P03.08 Pathological Analysis of Xenografts with Malignant Glioma After Anti-angiogenic Therapy

Introduction: Malignant gliomas are known to secrete high levels of vascular endothelial growth factor (VEGF). Bevacizumab, which is a monoclonal antibody to VEGF, has demonstrated convincing therapeutic benefits in patients with glioblastoma. However, several reports have shown that anti-VEGF therapy induced invasive proliferation. Materials and Methods: We examined the effects of bevacizumab-induced invasive changes in glioma xenografts. U87ΔEGFR and Gli36Δ5 cells were stereotactically injected into the brain of nude mice or rats. Five days after tumor cell implantation, bevacizumab was administered intraperitoneally three times a week. At 18 days after tumor implantation, the brains were removed and observed histopathologically by an immunohistochemical assay and a transmission electron microscope. We analyzed the pathological changes which were treated with bevacizumab compared to the untreated group.

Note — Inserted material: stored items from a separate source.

(** * examples/mnist_full_logs.py: the MNIST example of ciclo

    A shallow embedding of the example script: the [Linear] model, the
    [Metrics] collection, the [TrainState] record, the four step functions
    ([train_step], [compute_metrics], [eval_step], [reset_metrics]) and the
    [ciclo.loop] call that schedules them.

    The script is glue over jax, flax, optax, clu and ciclo.  Calls into
    these libraries are taken as operations of an interface ([Numeric],
    [Backend], [Flax]); every one of them may raise, so the step functions
    live in the exception monad [result].  [Strict] has the same functions
    with the remaining operations allowed to raise as well.  The loop
    driver of ciclo, which the script only calls, is modelled from the
    words of the spec. *)

From Stdlib Require Import ZArith String List.
From stdpp Require Import base option list gmap strings pretty.

#[local] Set Warnings "-register-all".

Local Open Scope string_scope.
Local Open Scope list_scope.
Local Open Scope Z_scope.

(** ** Python results: a value or a raised exception *)

Inductive exn : Type :=
| KeyError (key : string)
| IndexError
| TypeError
| LibraryError (name : string).

Inductive result (A : Type) : Type :=
| Ok (a : A)
| Raise (e : exn).

Arguments Ok {A} a.
Arguments Raise {A} e.

#[global] Instance result_ret : MRet result := fun A a => Ok a.

#[global] Instance result_bind : MBind result := fun A B f r =>
  match r with
  | Ok a => f a
  | Raise e => Raise e
  end.

(** [d[key]] on a Python dict. *)
Definition subscript {V : Type} (d : gmap string V) (key : string) : result V :=
  match d !! key with
  | Some v => Ok v
  | None => Raise (KeyError key)
  end.

(** A parameter or collection looked up in a flax scope. *)
Definition scope_get {V : Type} (d : gmap string V) (key : string) : result V :=
  match d !! key with
  | Some v => Ok v
  | None => Raise (LibraryError "ScopeParamNotFoundError")
  end.

(** ** Arrays: a shape and the elements in row-major order *)

Class Numeric : Type := {
  F : Type;
  f0 : F;
  f255 : F;
  f1e_3 : F;
  fadd : F -> F -> F;
  fmul : F -> F -> F;
  fdiv : F -> F -> F
}.

Section Arrays.
Context `{Numeric}.

Record Array : Type := mkArray { shape : list nat; data : list F }.

Definition numel (sh : list nat) : nat := fold_right Nat.mul 1%nat sh.

Definition wf_array (x : Array) : Prop := length (data x) = numel (shape x).
(** The code and value the comments of [sqlite3Atoi64] promise. *)
Definition atoi64_code (s : sign) (v : Z) (rest : list Z) : Z :=
  if negb (deref rest =? 0) then 1
  else if fits (sign_val s v) then 0
  else if v =? 2 ^ 63 then 2 else 1.

Lemma pow10_small ds n : (length ds < n)%nat -> 10 * pow10 ds <= 10 ^ Z.of_nat n.
Proof.
  intros. unfold pow10. rewrite <- Z.pow_succ_r by lia. apply Z.pow_le_mono_r; lia.
Qed.

Lemma dval_first d ds : digits (d :: ds) -> d <> 0 -> pow10 ds <= dval (d :: ds).
Proof.
  intros Hd Hn. apply Forall_cons in Hd as [Hd Hds]. rewrite dval_cons.
  pose proof (dval_bound ds Hds). pose proof (pow10_pos ds). nia.
Qed.

Lemma u64_le_largest v : 0 <= v -> fits v = true -> u64 v = v /\ (v >? LARGEST_INT64) = false.
Proof.
  intros Hv. destruct (fits_spec v) as [Hf|]; [|done]. intros _.
  rewrite wrap_u_small, largest_int64 by (unfold_int; lia). split; [done|].
  rewrite Z.gtb_ltb. zcases; [unfold_int; lia|done].
Qed.

Lemma signed_value s v :
  0 <= v -> fits v = true ->
  (if match s with Minus => true | _ => false end then i64 (- i64 v) else i64 v) = sign_val s v.
Proof.
  intros Hv. destruct (fits_spec v) as [Hf|]; [|done]. intros _.
  rewrite (wrap_s_small 64 v) by (done || lia).
  destruct s; cbn [sign_val]; try done. apply wrap_s_small; [lia|]. unfold_int. lia.
Qed.

(** The value part: [u] after the loop gives [*pNum]. *)
Lemma atoi64_pnum s v :
  0 <= v ->
  let u := u64 v in
  let pNum :=
    if u >? LARGEST_INT64 then SMALLEST_INT64
    else if match s with Minus => true | _ => false end then i64 (- i64 u) else i64 u in
  (fits (sign_val s v) = true -> pNum = sign_val s v) /\
  (v = 2 ^ 63 -> pNum = SMALLEST_INT64).
Proof.
  intros Hv u pNum. destruct (Z.eq_dec v (2 ^ 63)) as [->|Hn].
  - split; [|done]. destruct s; done.
  - split; [|done]. intros Hf. assert (fits v = true) as Hfv.
    { destruct (fits_spec v) as [|Hnf]; [done|]. destruct Hnf.
      destruct (fits_spec (sign_val s v)); [|done].
      destruct s; cbn [sign_val] in *; unfold_int; lia. }
    unfold pNum, u. destruct (u64_le_largest v Hv Hfv) as [-> ->].
    by apply signed_value.
Qed.

(** The decision part: by the number of significant digits, then by [compare2pow63]. *)
Lemma atoi64_decide s es rest (pNum : Z) :
  digits es -> match es with [] => True | d :: _ => d <> 0 end ->
  (if Nat.ltb 19 (length es) then 1
   else if Nat.ltb (length es) 19 then 0
   else
     let c := compare2pow63 (chars es ++ rest) 1 in
     if c <? 0 then 0 else if c >? 0 then 1
     else if match s with Minus => true | _ => false end then 0 else 2)
  = if fits (sign_val s (dval es)) then 0 else if dval es =? 2 ^ 63 then 2 else 1.
Proof.
  intros Hd He. pose proof (dval_bound es Hd) as Hb.
  destruct (Nat.ltb_spec 19 (length es)).
  - destruct es as [|d es]; [cbn in *; lia|]. pose proof (dval_first d es Hd He).
    assert (10 ^ 19 <= pow10 es).
    { unfold pow10. apply Z.pow_le_mono_r; [lia|]. cbn [length] in *. lia. }
    destruct (fits_spec (sign_val s (dval (d :: es)))) as [Hf|];
      [destruct s; cbn [sign_val] in Hf; unfold_int; lia|].
    destruct (Z.eqb_spec (dval (d :: es)) (2 ^ 63)); [lia|done].
  - destruct (Nat.ltb_spec (length es) 19).
    + pose proof (pow10_small es 19 ltac:(done)) as Hp.
      destruct (fits_spec (sign_val s (dval es))) as [|Hnf]; [done|].
      destruct Hnf. destruct s; cbn [sign_val]; unfold_int; lia.
    + assert (length es = 19%nat) as Hl by lia.
      pose proof (compare2pow63_spec es rest Hd Hl) as [Hlt Hgt].
      cbn zeta in *. set (c := compare2pow63 _ _) in *. rewrite Z.gtb_ltb.
      destruct (fits_spec (sign_val s (dval es))) as [Hf|Hnf], (Z.eqb_spec (dval es) (2 ^ 63));
        destruct (Z.ltb_spec c 0), (Z.ltb_spec 0 c); destruct s; cbn [sign_val] in *;
        try reflexivity; try (unfold_int; lia); destruct Hnf; unfold_int; lia.
Qed.

Lemma last_char_nonzero es c : digits es -> es <> [] ->
  (match last es with Some d => 48 + d | None => c end =? 0) = false.
Proof.
  intros Hd Hne. destruct (last es) as [d|] eqn:E.
  - apply last_Some_elem_of in E.
    unfold digits in Hd. rewrite Forall_forall in Hd. apply Hd in E.
    destruct (Z.eqb_spec (48 + d) 0); [lia|done].
  - by apply last_None in E.
Qed.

Results: The bevacizumab treatment led to increased tumor cell invasion in spite of decreased angiogenesis and tumor size. Both immunohistochemical staining by collagen type I and transmission electron microscopic analysis demonstrated the remarkable increase of extracellular components in contrast to the decrease of angiogenesis. Conclusions: This study showed that the anti-angiogenic treatment with bevacizumab was effective to decrease vessels and tumor mass of malignant glioma, however it changed the microenvironment, including extracellular components around malignant glioma. The elucidation of this mechanism might contribute to the treatment of bevacizumab - refractory glioma.